# DATA EXTRACTS
(** ** Definitions: [sync] *)
Record sync_args := mkSyncArgs {
  sy_verbose : bool; sy_delete_unmatched_files : bool; sy_ray_cluster : option string; sy_target_url : option string;
  sy_replica_indices : option string; sy_patterns : PatternList; sy_no_ignore_hidden : bool; sy_symlink_handling : SymlinkHandling;
  sy_dryrun : bool; sy_dryrun_output_path : option string; sy_source_url : string;
}.
Definition given (s : option string) : option string := truthy s.
Section Sync.
Context {W : Type} (message : exc -> string) (ray_init : string -> M W unit) (ray_shutdown : M W unit).
(** The arguments of [msc.sync] and [msc.sync_replicas] that the command sets *)
Context (msc_sync : ExecutionMode -> string -> string -> bool -> option PatternList -> bool -> bool -> option string -> SymlinkHandling -> M W string).
Context (msc_sync_replicas : ExecutionMode -> string -> option (list Z) -> bool -> option PatternList -> bool -> SymlinkHandling -> M W unit).
Fixpoint parse_indices (l : list string) : res (list Z) :=
  match l with
  | [] => Ok []
  | s :: l' => match py_int s with Some z => res_bind (parse_indices l') (fun zs => Ok (z :: zs)) | None => Err ValueError end
  end.
Definition sync_body (a : sync_args) (mode : ExecutionMode) : C W Z :=
  let patterns := if bool_decide (sy_patterns a = []) then None else Some (sy_patterns a) in
  mtry (fun _ => true)
    (match given (sy_target_url a) with
     | Some target =>
         let! r := on_storage (msc_sync mode (sy_source_url a) target (sy_delete_unmatched_files a) patterns (negb (sy_no_ignore_hidden a))
                                 (sy_dryrun a) (sy_dryrun_output_path a) (sy_symlink_handling a)) in
         when (sy_dryrun a) (print (Out r)) ;;;
         when (sy_verbose a) (print (Out "Synchronization completed successfully")) ;;; mret 0%Z
     | None =>
         match (match given (sy_replica_indices a) with Some s => res_bind (parse_indices (split ","%char s)) (fun l => Ok (Some l)) | None => Ok None end) with
         | Err _ => print (ErrOut ("Invalid --replica-indices value. Use a comma-separated list of integers, e.g. " +:+ quote "0,2" +:+ ".")) ;;; mret 1%Z
         | Ok indices =>
             on_storage (msc_sync_replicas mode (sy_source_url a) indices (sy_delete_unmatched_files a) patterns (negb (sy_no_ignore_hidden a))
                           (sy_symlink_handling a)) ;;;
             when (sy_verbose a) (print (Out "Synchronization completed successfully")) ;;; mret 0%Z
         end
     end)
    (fun e => print (ErrOut ("Error during synchronization: " +:+ message e)) ;;; mret 1%Z).
Definition sync_run (a : sync_args) : C W Z :=
  when (sy_verbose a)
    (print (Out ("Synchronizing files from " +:+ sy_source_url a +:+ " to " +:+
       match given (sy_target_url a) with Some t => t | None => "replicas" end +:+ " ..."))) ;;;
  match given (sy_ray_cluster a) with
  | None => sync_body a LOCAL
  | Some cluster =>
      let! up := mtry (fun e => match e with ImportError => true | _ => false end)
                   (on_storage (ray_init cluster) ;;; mret true)
                   (fun _ => print (Out "Ray is not installed. Please install it with 'pip install ray'.") ;;; mret false) in
      if up : bool then
        mfinally (sync_body a RAY)
          (mtry (fun _ => true) (on_storage ray_shutdown) (fun e => print (ErrOut ("Error shutting down Ray: " +:+ message e))))
      else mret 1%Z
  end.
End Sync.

# TASK DESCRIPTION
Work out how many lines in the data above contain the word "None" and respond with that number only.

# FINISHED EXERCISE
6